[WHAT IS NEEDED] The records must be returned word for word.

[AVAILABLE DATA]
Lemma not_ge_is_lt (x : spec_float) :
  x ≠ S754_nan → negb (F.ge x F.zero) = F.lt x F.zero.
Proof. destruct x as [[]|[]| |[] m e]; simpl; done. Qed.

Lemma sum_below_zero (x : spec_float) (l : list spec_float) :
  Forall below_zero (x :: l) → below_zero (py_sum (x :: l)).
Proof.
  intros H. apply Forall_cons in H as [Hx Hl]. unfold py_sum.
  change (fold_left F.add (x :: l) F.zero) with (fold_left F.add l (F.add F.zero x)).
  assert (H0 : below_zero (F.add F.zero x)) by (destruct x as [| | |]; unfold F.add, F.zero; simpl in *; done).
  revert H0. generalize (F.add F.zero x). clear Hx.
  induction Hl as [|y l Hy Hl IH]; intros a Ha; simpl; [exact Ha|].
  apply IH, add_below_zero; assumption.
Qed.

Lemma below_zero_abs (x : spec_float) : below_zero x → F.is_zero (F.abs x) = false.
Proof. destruct x; simpl; done. Qed.

Lemma len_nonzero {A} (x : A) (l : list A) : F.is_zero (len (x :: l)) = false.
Proof.
  unfold len, F.of_Z. simpl length. rewrite Nat2Z.inj_succ.
  destruct (Z.succ (Z.of_nat (length l))) as [|p|p] eqn:Hp; try lia.
  simpl. destruct (round_nonzero false p 0 ltac:(lia)) as [H|(m' & e' & H & _)];
    rewrite H; reflexivity.
Qed.
End FloatFacts.

Section SummaryFacts.
Context {B : Builtins}.

Lemma pnl_of_ret (t : doc) : trade_realized_pnl t = Ret (pnl_of t).
Proof. unfold pnl_of. destruct (pnl_returns t) as [r ->]. reflexivity. Qed.

Lemma pnl_of_not_closed (t : doc) : truthy (get t "closed") = false → pnl_of t = None.
Proof. intros H. unfold pnl_of. rewrite (pnl_closed_false t H). reflexivity. Qed.

Lemma py_float_bounded (v : value) (f : spec_float) :
  builtins_valid →
  match v with VFloat x => F.valid x = true | _ => True end →
  py_float v = Ret f → bounded_below f.
Proof.
  intros HB Hv. destruct v as [|b|n|x|s| | |]; simpl; try discriminate.
  - intros [= <-]. destruct b; [apply normalize_bounded | done].
  - destruct (F.is_inf (F.of_Z n)); [discriminate|].
    intros [= <-]. apply normalize_bounded.
  - intros [= <-]. apply valid_bounded, Hv.
  - destruct (float_of_str s) as [x|] eqn:Hs; [|discriminate].
    intros [= <-]. apply valid_bounded, (HB s x Hs).
Qed.

Lemma pnl_bounded (t : doc) (p : spec_float) :
  builtins_valid → floats_valid t = true → pnl_of t = Some p → bounded_below p.
Proof.
  intros HB Hv. unfold pnl_of, trade_realized_pnl, trade_realized_pnl_try.
  destruct (truthy (get t "closed")); simpl; [|discriminate].
  destruct (py_float (get t "entry_price")) as [entry|]; simpl; [|discriminate].
  destruct (py_float (get t "exit_price")) as [exitp|]; simpl; [|discriminate].
  destruct (py_float (get t "quantity")) as [qty|]; simpl; [|discriminate].
  destruct (py_float (get_or t "fees" (VFloat F.zero))) as [fees|] eqn:Hf; simpl; [|discriminate].
  intros [= <-]. apply sub_bounded.
  - destruct (eq_str (get t "side") "long"); apply mul_bounded.
  - apply (py_float_bounded _ _ HB) in Hf; [done|].
    unfold floats_valid in Hv. simpl in Hv.
    apply andb_prop in Hv as [_ Hv]. apply andb_prop in Hv as [_ Hv].
    apply andb_prop in Hv as [_ Hv]. apply andb_prop in Hv as [Hv _].
    unfold get_or. destruct (t !! "fees") as [[]|]; simpl; done.
Qed.

Lemma pnl_not_nan (t : doc) (p : spec_float) :
  fields_finite t = true → pnl_of t = Some p → p ≠ S754_nan.
Proof.
  unfold fields_finite, pnl_of, trade_realized_pnl, trade_realized_pnl_try.
  destruct (truthy (get t "closed")); cbn [negb]; [|discriminate].
  destruct (py_float (get t "entry_price")) as [entry|]; [|discriminate].
  destruct (py_float (get t "exit_price")) as [exitp|]; [|discriminate].
  destruct (py_float (get t "quantity")) as [qty|]; [|discriminate].
  destruct (py_float (get_or t "fees" (VFloat F.zero))) as [fees|]; [|discriminate].
  cbn [mbind outcome_bind try_except].
  intros H. apply andb_prop in H as [H Hf]. apply andb_prop in H as [H Hq0].
  apply andb_prop in H as [H Hq]. apply andb_prop in H as [He Hx].
  apply negb_true_iff in Hq0.
  intros [= <-]. apply sub_not_nan; [|exact Hf].
  destruct (eq_str (get t "side") "long");
    (apply mul_not_nan; [apply sub_not_nan; [by apply finite_not_nan|] | |]); done.
Qed.

Lemma pnls_not_nan (trades : list doc) :
  Forall (λ t, fields_finite t = true) trades →
  Forall (λ p, p ≠ S754_nan) (computable_pnls trades).
Proof.
  unfold computable_pnls. induction 1 as [|t l Ht Hl IH]; csimpl; [constructor|].
  destruct (pnl_of t) as [p|] eqn:Hp; [|exact IH].
  constructor; [exact (pnl_not_nan t p Ht Hp) | exact IH].
Qed.

Lemma tally_step_eq (acc : tally) (t : doc) :
  tally_step acc t = Ret (tally_of acc (option_list (pnl_of t))).
Proof.
  unfold tally_step. rewrite pnl_of_ret. simpl.
  destruct (pnl_of t) as [p|]; simpl.
  - unfold tally_of. simpl. destruct (F.ge p F.zero); simpl; rewrite ?app_nil_r; reflexivity.
  - unfold tally_of. simpl. rewrite !app_nil_r. by destruct acc.
Qed.

Lemma tally_of_app (acc : tally) (ps qs : list spec_float) :
  tally_of (tally_of acc ps) qs = tally_of acc (ps ++ qs).
Proof.
  unfold tally_of. simpl. rewrite !List.filter_app, <- !app_assoc. reflexivity.
Qed.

[SOLVED EXERCISE]
Lemma not_ge_is_lt (x : spec_float) :
  x ≠ S754_nan → negb (F.ge x F.zero) = F.lt x F.zero.
Proof. destruct x as [[]|[]| |[] m e]; simpl; done. Qed.

Lemma sum_below_zero (x : spec_float) (l : list spec_float) :
  Forall below_zero (x :: l) → below_zero (py_sum (x :: l)).
Proof.
  intros H. apply Forall_cons in H as [Hx Hl]. unfold py_sum.
  change (fold_left F.add (x :: l) F.zero) with (fold_left F.add l (F.add F.zero x)).
  assert (H0 : below_zero (F.add F.zero x)) by (destruct x as [| | |]; unfold F.add, F.zero; simpl in *; done).
  revert H0. generalize (F.add F.zero x). clear Hx.
  induction Hl as [|y l Hy Hl IH]; intros a Ha; simpl; [exact Ha|].
  apply IH, add_below_zero; assumption.
Qed.

Lemma below_zero_abs (x : spec_float) : below_zero x → F.is_zero (F.abs x) = false.
Proof. destruct x; simpl; done. Qed.

Lemma len_nonzero {A} (x : A) (l : list A) : F.is_zero (len (x :: l)) = false.
Proof.
  unfold len, F.of_Z. simpl length. rewrite Nat2Z.inj_succ.
  destruct (Z.succ (Z.of_nat (length l))) as [|p|p] eqn:Hp; try lia.
  simpl. destruct (round_nonzero false p 0 ltac:(lia)) as [H|(m' & e' & H & _)];
    rewrite H; reflexivity.
Qed.
End FloatFacts.

Section SummaryFacts.
Context {B : Builtins}.

Lemma pnl_of_ret (t : doc) : trade_realized_pnl t = Ret (pnl_of t).
Proof. unfold pnl_of. destruct (pnl_returns t) as [r ->]. reflexivity. Qed.

Lemma pnl_of_not_closed (t : doc) : truthy (get t "closed") = false → pnl_of t = None.
Proof. intros H. unfold pnl_of. rewrite (pnl_closed_false t H). reflexivity. Qed.

Lemma py_float_bounded (v : value) (f : spec_float) :
  builtins_valid →
  match v with VFloat x => F.valid x = true | _ => True end →
  py_float v = Ret f → bounded_below f.
Proof.
  intros HB Hv. destruct v as [|b|n|x|s| | |]; simpl; try discriminate.
  - intros [= <-]. destruct b; [apply normalize_bounded | done].
  - destruct (F.is_inf (F.of_Z n)); [discriminate|].
    intros [= <-]. apply normalize_bounded.
  - intros [= <-]. apply valid_bounded, Hv.
  - destruct (float_of_str s) as [x|] eqn:Hs; [|discriminate].
    intros [= <-]. apply valid_bounded, (HB s x Hs).
Qed.

Lemma pnl_bounded (t : doc) (p : spec_float) :
  builtins_valid → floats_valid t = true → pnl_of t = Some p → bounded_below p.
Proof.
  intros HB Hv. unfold pnl_of, trade_realized_pnl, trade_realized_pnl_try.
  destruct (truthy (get t "closed")); simpl; [|discriminate].
  destruct (py_float (get t "entry_price")) as [entry|]; simpl; [|discriminate].
  destruct (py_float (get t "exit_price")) as [exitp|]; simpl; [|discriminate].
  destruct (py_float (get t "quantity")) as [qty|]; simpl; [|discriminate].
  destruct (py_float (get_or t "fees" (VFloat F.zero))) as [fees|] eqn:Hf; simpl; [|discriminate].
  intros [= <-]. apply sub_bounded.
  - destruct (eq_str (get t "side") "long"); apply mul_bounded.
  - apply (py_float_bounded _ _ HB) in Hf; [done|].
    unfold floats_valid in Hv. simpl in Hv.
    apply andb_prop in Hv as [_ Hv]. apply andb_prop in Hv as [_ Hv].
    apply andb_prop in Hv as [_ Hv]. apply andb_prop in Hv as [Hv _].
    unfold get_or. destruct (t !! "fees") as [[]|]; simpl; done.
Qed.

Lemma pnl_not_nan (t : doc) (p : spec_float) :
  fields_finite t = true → pnl_of t = Some p → p ≠ S754_nan.
Proof.
  unfold fields_finite, pnl_of, trade_realized_pnl, trade_realized_pnl_try.
  destruct (truthy (get t "closed")); cbn [negb]; [|discriminate].
  destruct (py_float (get t "entry_price")) as [entry|]; [|discriminate].
  destruct (py_float (get t "exit_price")) as [exitp|]; [|discriminate].
  destruct (py_float (get t "quantity")) as [qty|]; [|discriminate].
  destruct (py_float (get_or t "fees" (VFloat F.zero))) as [fees|]; [|discriminate].
  cbn [mbind outcome_bind try_except].
  intros H. apply andb_prop in H as [H Hf]. apply andb_prop in H as [H Hq0].
  apply andb_prop in H as [H Hq]. apply andb_prop in H as [He Hx].
  apply negb_true_iff in Hq0.
  intros [= <-]. apply sub_not_nan; [|exact Hf].
  destruct (eq_str (get t "side") "long");
    (apply mul_not_nan; [apply sub_not_nan; [by apply finite_not_nan|] | |]); done.
Qed.

Lemma pnls_not_nan (trades : list doc) :
  Forall (λ t, fields_finite t = true) trades →
  Forall (λ p, p ≠ S754_nan) (computable_pnls trades).
Proof.
  unfold computable_pnls. induction 1 as [|t l Ht Hl IH]; csimpl; [constructor|].
  destruct (pnl_of t) as [p|] eqn:Hp; [|exact IH].
  constructor; [exact (pnl_not_nan t p Ht Hp) | exact IH].
Qed.

Lemma tally_step_eq (acc : tally) (t : doc) :
  tally_step acc t = Ret (tally_of acc (option_list (pnl_of t))).
Proof.
  unfold tally_step. rewrite pnl_of_ret. simpl.
  destruct (pnl_of t) as [p|]; simpl.
  - unfold tally_of. simpl. destruct (F.ge p F.zero); simpl; rewrite ?app_nil_r; reflexivity.
  - unfold tally_of. simpl. rewrite !app_nil_r. by destruct acc.
Qed.

Lemma tally_of_app (acc : tally) (ps qs : list spec_float) :
  tally_of (tally_of acc ps) qs = tally_of acc (ps ++ qs).
Proof.
  unfold tally_of. simpl. rewrite !List.filter_app, <- !app_assoc. reflexivity.
Qed.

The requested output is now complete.